Когда на меня накатывает безумие, я забираюсь в уютное местечко под гигантским ржавым контейнером, завернувшись в одеяло, и там чувствую себя в безопасности. Ржавчина распространяется по металлу, словно медленное дыхание осени.
Приступы начинаются с амнезии. Я забываю самые простые вещи: что ел на завтрак и ел ли вообще, когда в последний раз курил. Потом начинают дрожать руки и ноги и стучат зубы. Знаете, как тарелки в кухонном шкафчике перед началом землетрясения. Дикая тряска может длиться несколько часов, но это не самое страшное, потому что призраки, проникшие в мое нутро, находят крошечную дверь, ведущую в воспоминания, и мне приходится двое суток вновь переживать случайные сцены из жизни. Только представьте, каково это — копаться в самом себе.
Утром первого дня безумия я плаваю с отцом в холодном пруду, а мать смотрит на нас, затаив дыхание, и ее фартук трепещет на ветру, как белое крыло. После обеда я уже в семинарии в Дублине. Кардинал вручает мне диплом и с чувством трясет мою руку.
Я прячусь, чтобы не причинить никому вреда. Когда безумие проходит, словно дурной сон, я просыпаюсь едва живой, мучимый жаждой, в перепачканной собственными испражнениями одежде. К счастью, в двух часах ходьбы от грузового терминала есть ночлежка, где можно постирать одежду и принять горячий душ. Молодая пуэрториканка, что там работает, всегда кормит меня и дает немного денег. Порой она садится со мной и говорит:
— Если захочешь изменить свою жизнь, Пэдди, только скажи нам.
Она называет меня Пэдди, потому что я ирландец, а мое настоящее имя ей неизвестно. Эта девушка часто рассказывает мне о себе, не спрашивая ничего обо мне. И хорошо — не хочется рассказывать ей, что я был священником, ведь она носит золотой крестик. Вера — состояние шаткое.

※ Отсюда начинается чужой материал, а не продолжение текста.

(* ===== verification/TimeSlice.v ===== *)
(** Time slices under MLFQ: what a timer interrupt in user mode does to the running
    process (the last part of usertrap in kernel/trap.c), and the runs of the
    kernel's printf that it needs. *)

From Stdlib Require Import Ascii.
From stdpp Require Import base gmap strings numbers list.
From S2P Require Import Prelude Spinlock Kstate Mlfq Sched MlfqSched Boot Switch CString Globals Kalloc Printf Trap.
Local Open Scope Z_scope.

(** * Output *)

(** [s'] is [s] after output: the UART is in another state and locks were taken and
    released. *)
Definition printed (s s' : kst) : Prop :=
  ∃ m u, balanced (k_mach s) m ∧ s' = on_mach m (upd_sub (fun g => g <| g_uart := u |>) s).

(** The hart can print. *)
Definition can_print (s : kst) : Prop := hart_ok (k_mach s) ∧ g_panicked (k_sub s) = false.

Lemma printed_refl s : printed s s.
Proof. exists (k_mach s), (g_uart (k_sub s)). split; [apply balanced_refl|]. by destruct s as [? ? ? ? ? ? ? ? ? []]. Qed.

Lemma printed_trans s1 s2 s3 : printed s1 s2 → printed s2 s3 → printed s1 s3.
Proof.
  intros (m1 & u1 & Hb1 & ->) (m2 & u2 & Hb2 & ->). exists m2, u2.
  split; [by eapply balanced_trans|]. done.
Qed.

Lemma printed_can s s' : can_print s → printed s s' → can_print s'.
Proof. intros [Hok Hp] (m & u & Hb & ->). split; [by eapply balanced_ok|done]. Qed.

(** The state with other answers and output of the UART. *)
Definition on_uart (u : uart) (s : kst) : kst := upd_sub (fun g => g <| g_uart := u |>) s.

Lemma tx_idle_run s :
  tx_idle s = Ret (default true (head (uart_idle (g_uart (k_sub s)))))
                  (on_uart ((g_uart (k_sub s)) <| uart_idle ::= tail |>) s).
Proof. reflexivity. Qed.

Lemma wait_idle_run l s :
  uart_idle (g_uart (k_sub s)) = l → ∃ u, wait_idle l s = Ret tt (on_uart u s).
Proof.
  revert s. induction l as [|b l IH]; intros s Hl; cbn [wait_idle];
    (erewrite bind_Ret; [|apply tx_idle_run]); rewrite Hl; cbn [head default].
  - eexists. reflexivity.
  - destruct b; [eexists; reflexivity|].
    destruct (IH (on_uart ((g_uart (k_sub s)) <| uart_idle ::= tail |>) s)) as [u Hu].
    { cbn. by rewrite Hl. }
    exists u. etransitivity; [exact Hu|reflexivity].
Qed.

(** [push_off] and [pop_off] around something that leaves the machine alone. *)
Lemma pop_push_run (s s1 : kst) c :
  cpus (k_mach s) !! tp (k_mach s) = Some c → hart_ok (k_mach s) →
  k_mach s1 = (k_mach s) <| cpus ::= alter cpu_push (tp (k_mach s)) |> →
  pop_off s1 = Ret tt (on_mach (settle (k_mach s)) s1).
Proof.
  intros Hc (c' & Hc' & H0 & Hs) Hm. assert (c' = c) as -> by congruence.
  rewrite (pop_off_run s1 (cpu_push c)).
  - f_equal. unfold on_mach. simpl. rewrite Hm. unfold settle. f_equal. simpl. f_equal.
    rewrite list_alter_alter_eq. apply list_alter_ext; [|done].
    intros x Hx. assert (x = c) as -> by congruence. by apply cpu_pop_push.
  - simpl. rewrite Hm. simpl. by rewrite list_lookup_alter_eq, Hc.
  - done.
  - simpl. lia.
Qed.

Lemma uartputc_sync_run c s :
  can_print s → ∃ s', uartputc_sync c s = Ret tt s' ∧ printed s s'.
Proof.
  intros [Hok Hp]. pose proof Hok as (cp & Hc & H0 & Hs). unfold uartputc_sync.
  erewrite bind_Ret; [|by eapply push_off_run].
  set (s1 := set_mach _ s). erewrite bind_Ret; [|reflexivity].
  change (g_panicked (k_sub s1)) with (g_panicked (k_sub s)). rewrite Hp.
  erewrite bind_Ret; [|reflexivity].
  destruct (wait_idle_run _ s1 eq_refl) as [u Hu]. erewrite bind_Ret; [|exact Hu].
  unfold write_thr, upd_uart. erewrite bind_Ret; [|reflexivity].
  eexists. split; [by eapply (pop_push_run s)|].
  exists (settle (k_mach s)). eexists. split; [by right|]. reflexivity.
Qed.

(** Code that only prints, and gives [a]. *)
Definition prints {A} (m : K A) (a : A) : Prop :=
  ∀ s, can_print s → ∃ s', m s = Ret a s' ∧ printed s s'.

Lemma prints_ret {A} (a : A) : prints (mret a) a.
Proof. intros s _. exists s. split; [done|apply printed_refl]. Qed.

Lemma prints_bind {A B} (m : K A) a (f : A → K B) b : prints m a → prints (f a) b → prints (m ≫= f) b.
Proof.
  intros Hm Hf s Hs. destruct (Hm s Hs) as (s1 & H1 & P1).
  destruct (Hf s1) as (s2 & H2 & P2); [by eapply printed_can|].
  exists s2. split; [by erewrite bind_Ret|by eapply printed_trans].
Qed.

Lemma prints_consputc c : prints (consputc c) tt.
Proof.
  unfold consputc. destruct (c =? BACKSPACE).
  - eapply prints_bind; [intros s; apply uartputc_sync_run|].
    eapply prints_bind; intros s; apply uartputc_sync_run.
  - intros s. apply uartputc_sync_run.
Qed.

Lemma prints_chars l : prints (put_chars l) tt.
Proof.
  induction l as [|c l IH]; [apply prints_ret|].
  eapply prints_bind; [apply prints_consputc|exact IH].
Qed.

(** An int has at most ten digits and a sign. *)
Lemma prints_int z : prints (Printf.printint (int z) 10 1) tt.
Proof.
  unfold Printf.printint. destruct (Nat.ltb_spec 16 (length (printint_buf (int z) 10 1))) as [Hl|_];
    [|apply prints_chars].
  exfalso. revert Hl. unfold printint_buf. pose proof (int_range z) as Hz.
  change (negb (1 =? 0)) with true. cbn [andb]. rewrite length_app.
  destruct (Z.ltb_spec (int z) 0) as [Hn|Hn]; rewrite uint64_small by lia.
  - pose proof (int_digits_short digits 64 (- int z) 10 10 ltac:(lia) ltac:(simpl; lia) ltac:(lia)).
    simpl length at 2. lia.
  - pose proof (int_digits_short digits 64 (int z) 10 10 ltac:(lia) ltac:(simpl; lia) ltac:(lia)).
    simpl length at 2. lia.
Qed.

(** The format has no conversion but %d, and no more of them than [n]. *)
Fixpoint only_d (fmt : list Z) (n : nat) : bool :=
  match fmt with
  | [] => true
  | c :: f =>
      if ischar c "%" then
        match f, n with
        | d :: f1, S n' => ischar d "d" && only_d f1 n'
        | _, _ => false
        end
      else only_d f n
  end.

Lemma prints_format k fmt zs :
  (length fmt ≤ k)%nat → only_d fmt (length zs) = true → prints (format fmt (ANum <$> zs)) tt.
Proof.
  revert fmt zs. induction k as [|k IH]; intros fmt zs Hk Hd.
  { destruct fmt; [apply prints_ret|simpl in Hk; lia]. }
  destruct fmt as [|c f]; [apply prints_ret|]. cbn [length] in Hk. cbn [only_d] in Hd.
  cbn [format]. destruct (ischar c "%"); cbn [negb].
  - destruct f as [|d f1]; [done|]. destruct zs as [|z zs]; [done|]. cbn [length] in *.
    apply andb_prop in Hd as [-> Hd]. cbn [fmap list_fmap num_arg].
    eapply prints_bind; [apply prints_int|]. apply (IH f1 zs); [lia|done].
  - eapply prints_bind; [apply prints_consputc|]. apply IH; [lia|done].
Qed.

(** [printf] of such a format returns with output done and the locks as they were. *)
Lemma printf_run fmt zs s :
  can_print s → free pr_lock (k_mach s) → only_d (chars fmt) (length zs) = true →
  ∃ s', printf fmt (ANum <$> zs) s = Ret 0 s' ∧ printed s s'.
Proof.
  intros Hs Hf Hd. pose proof Hs as [Hok Hp]. unfold printf. erewrite bind_Ret; [|reflexivity].
  pose proof (prints_format (length (chars fmt)) (chars fmt) zs (le_n _) Hd) as Hfmt.
  destruct (g_pr_locking (k_sub s) =? 0); unfold when; cbn [negb].
  { erewrite bind_Ret; [|reflexivity]. destruct (Hfmt s Hs) as (s1 & H1 & P1).
    exists s1. split; [|done]. erewrite bind_Ret; [|exact H1]. reflexivity. }
  erewrite bind_Ret; [|by apply acquire_lock].
  destruct (Hfmt (with_lock pr_lock s)) as (s1 & H1 & m & u & Hb & ->).
  { split; [by apply hart_ok_held|done]. }
  erewrite bind_Ret; [|exact H1].
  assert (m = held pr_lock (k_mach s)) as ->.
  { destruct Hb as [->| ->]; [done|]. simpl. by apply settle_held. }
  erewrite bind_Ret; [|by eapply (release_held pr_lock _ (k_mach s))].
  eexists. split; [reflexivity|]. exists (settle (k_mach s)), u. split; [by right|reflexivity].
Qed.

(** * The running process after output *)

Lemma running_printed i p s s' :
  running i s → p_state p = RUNNING → printed s s' → running i (put_proc i p s').
Proof.
  intros [(Hok & Hf & Hl) (c & p0 & Hc & Hn & Hpr & Hp0 & _)] Hst (m & u & Hb & ->).
  split; [apply at_rest_put_proc; split; [|split]|].
  - by eapply balanced_ok.
  - intros j Hj. eapply balanced_free; [by apply Hf|done].
  - done.
  - destruct (balanced_cpu _ _ _ Hc Hb) as (c1 & Hc1 & Hp1 & Hn1). exists c1, p.
    split; [done|]. split; [by rewrite Hn1|]. split; [by rewrite Hp1|].
    split; [by eapply lookup_put_proc|done].
Qed.

Lemma mlfq_inv_printed i p s s' q :
  mlfq_inv s q → 0 <= p_queue_level p < Z.of_nat QUEUE_LEVELS → printed s s' →
  mlfq_inv (put_proc i p s') q.
Proof.
  intros (Hf & Hlv & Habs & Hwf) Hp (m & u & Hb & ->).
  split; [by eapply balanced_free|]. split; [by apply levels_ok_insert|]. split; [|done].
  by eapply mlfq_abs_ext; [..|exact Habs].
Qed.

Lemma printed_sie i s s' :
  running i s → printed s s' →
  ∃ c c', cpus (k_mach s) !! tp (k_mach s) = Some c ∧
    cpus (k_mach s') !! tp (k_mach s') = Some c' ∧ c_sie c' = c_sie c.
Proof.
  intros [_ (c & _ & Hc & _)] (m & u & [->| ->] & ->); exists c.
  - by exists c.
  - exists (cpu_settle c). split; [done|]. split; [by simpl; rewrite list_lookup_alter_eq, Hc|].
    unfold cpu_settle. by destruct (_ =? 0).
Qed.

(** * A tick of the timer *)

(** Ticks a process may use at a level, and the level it goes to then. *)
Definition quantum (level : Z) : Z := if level =? 0 then 5 else if level =? 1 then 10 else 20.
Definition demoted (level : Z) : Z := Z.min (level + 1) (Z.of_nat QUEUE_LEVELS - 1).

(** One more tick used. *)
Definition ticked (p : proc) : proc :=
  p <| p_total_ticks ::= fun n => int (n + 1) |> <| p_time_slice ::= fun n => int (n + 1) |>.

(** Sent back to the queues at tick [now] with a new slice. *)
Definition expired (now : Z) (p : proc) : proc :=
  (ticked p) <| p_queue_level ::= demoted |> <| p_time_slice := 0 |>
    <| p_last_runtime := Z.max 1 (int (uint (now - p_runtime_start_ticks p))) |>
    <| p_state := RUNNABLE |>.

Lemma max_ticks_quantum l : 0 <= l < Z.of_nat QUEUE_LEVELS → max_ticks l = Some (quantum l).
Proof.
  intros Hl. change (Z.of_nat QUEUE_LEVELS) with 3 in Hl.
  assert (l = 0 ∨ l = 1 ∨ l = 2) as [->|[->| ->]] by lia; reflexivity.
Qed.
(** The registers come back when the handler returns with the frame on the stack
    as it was pushed. *)
Lemma kernelvec_returns u h pa :
  points xlate h sp pa 256 →
  (∀ off r, stored_at off pushed_slots = Some r → words h !! (pa + off) = Some (u r)) →
  regs h sp = u sp → (∀ r, r ∈ callee_saved → regs h r = u r) →
  ∃ h', exec xlate symbol kernelvec_return h = Returned (csrs h sepc) h' ∧
    words h' = words h ∧ regs h' tp_ = regs h tp_ ∧
    regs h' sp = uint64 (u sp + 256) ∧
    ∀ r, (1 ≤ r ≤ 31)%nat → r ≠ tp_ → r ≠ sp → regs h' r = u r.
Proof.
  intros Hp Hu Hsp Hcs. unfold kernelvec_return.
  edestruct (exec_loads xlate symbol sp pa 256 [(ra, 0)]) as (h1 & -> & Hw1 & Hc1 & Hp1 & Hr1);
    [done|repeat constructor; done|by vm_compute; set_solver|].
  assert (Hsp1 : regs h1 sp = u sp) by (rewrite <- Hsp; exact (Hr1 sp)).
  rewrite exec_ld, (points_phys xlate h1 sp pa 256 8 Hp1); [|done..].
  cbn [mbind option_bind].
  rewrite Hw1, (Hu 8 sp eq_refl). set (h2 := set_reg sp (u sp) h1).
  edestruct (exec_loads xlate symbol sp pa 256 scratch_slots) as (h3 & -> & Hw3 & Hc3 & _ & Hr3);
    [|exact scratch_within|by vm_compute; set_solver|].
  { apply (points_at xlate h1 h2 sp); [done|done|by rewrite Hsp1|done]. }
  rewrite exec_addi. eexists. split_and!; [cbn; rewrite Hc3; cbn; by rewrite Hc1|..]; cbn.
  - by rewrite Hw3.
  - rewrite (Hr3 tp_). exact (Hr1 tp_).
  - by rewrite (Hr3 sp).
  - intros r Hr Ht Hs. rewrite decide_False by done. destruct (decide (r = ra)) as [->|Hra].
    { rewrite (Hr3 ra). specialize (Hr1 ra). cbn [loaded_from] in Hr1.
      rewrite decide_True, (Hu 0 ra eq_refl) in Hr1 by done. by injection Hr1. }
    specialize (Hr3 r). specialize (Hr1 r). cbn [loaded_from] in Hr1.
    rewrite decide_False in Hr1 by done.
    destruct (register_cases r) as [[Hn Hin]|(off & Ho & _ & Hst)]; [done..| |].
    + rewrite Hn in Hr3. rewrite Hr3. cbn. rewrite decide_False by done. rewrite Hr1. by apply Hcs.
    + rewrite Ho in Hr3. change (words h2) with (words h1) in Hr3.
      rewrite Hw1, (Hu off r Hst) in Hr3. by injection Hr3.
Qed.

End kernelvec.
(* ===== verification/Umalloc.v ===== *)
(** The memory allocator of user programs, user/umalloc.c: the circular list of free
    blocks, malloc, free and morecore over the memory that sbrk gives.

    Memory is read and written in units of one Header, 16 bytes: [units] maps the
    address of a unit to the two fields it holds when it is seen as a Header.  A unit
    that the process does not have is not in the map, and an access to it is a fault. *)

From stdpp Require Import base gmap numbers list sorting.
From S2P Require Import Prelude User.
Local Open Scope Z_scope.

(** * The code *)

Record hdr := mkhdr { h_ptr : Z; h_size : Z }.

#[global] Instance eta_hdr : Settable hdr := fun h => mkhdr (h_ptr h) (h_size h).

Record arena := mkarena { units : gmap Z hdr; freep : Z }.

#[global] Instance eta_arena : Settable arena := fun s => mkarena (units s) (freep s).

Definition HEADER : Z := 16.

(** [*p], and assignments to its fields. *)
Definition load (p : Z) : UM arena hdr :=
  s ← get;
  match units s !! p with Some h => mret h | None => stuck end.

Definition upd_hdr (f : hdr → hdr) (p : Z) : UM arena unit :=
  h ← load p;
  upd (fun s => s <| units ::= <[p := f h]> |>).

Definition set_ptr (p v : Z) : UM arena unit := upd_hdr (fun h => h <| h_ptr := v |>) p.
Definition set_size (p v : Z) : UM arena unit := upd_hdr (fun h => h <| h_size := v |>) p.
Definition set_freep (p : Z) : UM arena unit := upd (fun s => s <| freep := p |>).
Definition get_freep : UM arena Z := s ← get; mret (freep s).

Section code.
(** The address of [base]. *)
Context (base : Z).

(** The loop of [free]: where in the list does [bp] belong? *)
Fixpoint find_pos (fuel : nat) (bp p : Z) : UM arena Z :=
  match fuel with
  | O => loops
  | S fuel' =>
      h ← load p;
      if (p <? bp) && (bp <? h_ptr h) then mret p
      else if (h_ptr h <=? p) && ((p <? bp) || (bp <? h_ptr h)) then mret p
      else find_pos fuel' bp (h_ptr h)
  end.
(** [pend] is buf[0..m). *)
Fixpoint grep (fuel : nat) (pattern : list Z) (fd : Z) (pend : list Z) : uprog unit :=
  match fuel with
  | O => Unfinished
  | S fuel' =>
      x ← read fd (1024 - Z.of_nat (length pend) - 1);
      let '(n, out) := x in
      if 0 <? n then
        let buf := pend ++ take (Z.to_nat n) out in
        pend' ← lines (S (length buf)) pattern buf;
        grep fuel' pattern fd pend'
      else Pure tt
  end.

Fixpoint files (fuel : nat) (pattern : list Z) (names : list (list Z)) : uprog Z :=
  match names with
  | [] => exit 0
  | name :: names' =>
      fd ← open name O_RDONLY;
      if fd <? 0 then
        _ ← printf (line "grep: cannot open %s") [AStr (Some name)];
        exit 1
      else
        _ ← grep fuel pattern fd [];
        _ ← close fd;
        files fuel pattern names'
  end.

Definition main (fuel : nat) (argv : list (list Z)) : uprog Z :=
  match argv with
  | _ :: pattern :: names =>
      match names with
      | [] => _ ← grep fuel pattern 0 []; exit 0
      | _ => files fuel pattern names
      end
  | _ =>
      _ ← fprintf 2 (line "usage: grep pattern [file ...]") [];
      exit 1
  end.

End Grep.

(** * What a pattern means *)

Module Regex.

(** A pattern is a sequence of characters, each once or any number of times, that
    may be tied to the start and to the end of the line. *)
Inductive item : Type := Once (c : Z) | Star (c : Z).
Record pattern := mkpattern { at_start : bool; items : list item; at_end : bool }.

(** A dot stands for any character. *)
Definition stands (c t : Z) : Prop := c = Grep.dot ∨ c = t.

Fixpoint lang (p : list item) (w : list Z) : Prop :=
  match p with
  | [] => w = []
  | Once c :: p' => ∃ t w', w = t :: w' ∧ stands c t ∧ lang p' w'
  | Star c :: p' => ∃ w1 w2, w = w1 ++ w2 ∧ Forall (stands c) w1 ∧ lang p' w2
  end.

(** The line has a part in the language of the pattern, at its ends where the pattern
    is tied to them. *)
Definition found (p : pattern) (text : list Z) : Prop :=
  ∃ pre w post, text = pre ++ w ++ post ∧ lang (items p) w ∧
    (at_start p = true → pre = []) ∧ (at_end p = true → post = []).

(** How a pattern is written. *)
Fixpoint read_items (re : list Z) : list item * bool :=
  match re with
  | [] => ([], false)
  | c :: re1 =>
      let once := if (c =? Grep.dollar) && bool_decide (re1 = []) then ([], true)
                  else let '(p, e) := read_items re1 in (Once c :: p, e) in
      match re1 with
      | s :: re2 =>
          if s =? Grep.star then let '(p, e) := read_items re2 in (Star c :: p, e) else once
      | [] => once
      end
  end.

Definition read_pattern (re : list Z) : pattern :=
  match re with
  | c :: re' =>
      if c =? Grep.caret then let '(p, e) := read_items re' in mkpattern true p e
      else let '(p, e) := read_items re in mkpattern false p e
  | [] => mkpattern false [] false
  end.

(** [re] matches at the start of the text. *)
Definition here (p : list item * bool) (text : list Z) : Prop :=
  ∃ w post, text = w ++ post ∧ lang p.1 w ∧ (p.2 = true → post = []).

Lemma stands_spec c t : (c =? Grep.dot) || (c =? t) = true ↔ stands c t.
Proof. unfold stands. rewrite orb_true_iff, !Z.eqb_eq. done. Qed.

Lemma stands_spec' c t : (t =? c) || (c =? Grep.dot) = true ↔ stands c t.
Proof. rewrite orb_comm, (Z.eqb_sym t c). apply stands_spec. Qed.

Lemma matchstar_here (f : list Z → bool) p e c text :
  (∀ text, f text = true ↔ here (p, e) text) →
  Grep.matchstar f c text = true ↔ here (Star c :: p, e) text.
Proof.
  intros Hf. induction text as [|t text IH]; cbn [Grep.matchstar]; rewrite orb_true_iff, Hf.
  - unfold here. simpl. split.
    + intros [(w & post & Ht & Hl & He)|]; [|done]. exists w, post. split_and!; [done| |done].
      exists [], w. by split_and!.
    + intros (w & post & Ht & (w1 & w2 & -> & Hw1 & Hw2) & He). left.
      symmetry in Ht. apply app_eq_nil in Ht as [[-> ->]%app_eq_nil ->]. by exists [], [].
  - rewrite andb_true_iff, stands_spec', IH. unfold here. simpl. split.
    + intros [(w & post & Ht & Hl & He)|(Hs & w & post & -> & (w1 & w2 & -> & Hw1 & Hw2) & He)].
      * exists w, post. split_and!; [done| |done]. exists [], w. by split_and!.
      * exists (t :: w1 ++ w2), post. split_and!; [done| |done].
        exists (t :: w1), w2. split_and!; [done|by constructor|done].
    + intros (w & post & Ht & (w1 & w2 & -> & Hw1 & Hw2) & He).
      destruct w1 as [|t' w1]; [left; by exists w2, post|]. right.
      simpl in Ht. injection Ht as <- ->. apply Forall_cons in Hw1 as [Hs Hw1]. split; [done|].
      exists (w1 ++ w2), post. split_and!; [done| |done]. by exists w1, w2.
Qed.

Lemma here_once c p e t text :
  here (Once c :: p, e) (t :: text) ↔ stands c t ∧ here (p, e) text.
Proof.
  unfold here. simpl. split.
  - intros (w & post & Ht & (t' & w' & -> & Hs & Hl) & He). simpl in Ht. injection Ht as <- ->.
    split; [done|]. by exists w', post.
  - intros (Hs & w & post & -> & Hl & He). exists (t :: w), post. split_and!; [done| |done].
    by exists t, w.
Qed.

Lemma here_once_nil c p e : ¬ here (Once c :: p, e) [].
Proof. by intros (w & post & Ht & (t & w' & -> & _) & _). Qed.

Lemma here_end text : here ([], true) text ↔ text = [].
Proof.
  split.
  - intros (w & post & -> & Hw & He). simpl in *. by rewrite Hw, (He eq_refl).
  - intros ->. by exists [], [].
Qed.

Если Бог действительно существует — я не отрицаю его существование, а просто не верю в него, как мать, смирившаяся с непослушанием сына, — то надеюсь, он поможет ей найти хорошего человека, потому что она достойная девушка и заслуживает большего, чем серия мимолетных бойфрендов. Я видел в аэропорту несколько подходящих молодых людей, но кто знает, вернутся ли они. Так или иначе, я молюсь за нее, возвращаясь в аэропорт чистым и свежим, без отвратительного запаха. Хотя от приступа до приступа проходят недели две, я все равно живу в постоянном ожидании.
Идею стать священником подала мне мать, а моя любовь к людям убедила меня в ее правоте. Мы с товарищами по семинарии не заседали по вечерам в пабах и не любезничали с девушками на скамейках у реки, как другие дублинские студенты. Мы слушали радио и пили чай с тостами, а в дождливые или метельные вечера беседовали о любви к Богу и о его неисповедимых путях.
Я был страстным книгочеем и обожал музыку. Помню, как восхищался Вольтером. «Если бы Бога не существовало, его следовало бы выдумать», — сказал он, и я с ним полностью согласен. Вскоре после того, как я ушел с церковной службы, я кормил голубей в парке и встретил женщину, которая стала моей женой.
Это было давно. Теперь я живу в аэропорту. Я знаю здесь все входы и выходы и так изучил расписание рейсов, что могу без запинки сказать, когда отправляется ближайший самолет в любую точку планеты.
Наблюдая за пассажирами, ожидающими посадки, я иногда встречаюсь взглядом с детьми, а после молюсь, чтобы заглушить их страхи. Я вспоминаю чистые детские глаза и бросаю в них свои молитвы, словно монетки в фонтан.
Полагаете, что молиться бесполезно, если я больше не верю в Бога? Я верю, что с помощью молитвы можно выразить любовь ко всем людям, даже незнакомым.
Мне жаль тех, кто меня знает, потому что после тряски, когда призраки проникают в мою кровь и вкручивают свои бесплотные руки в мои кости, я перестаю быть собой. Однажды я убил собаку. Это было жутко, и я долго оплакивал ее загубленную душу.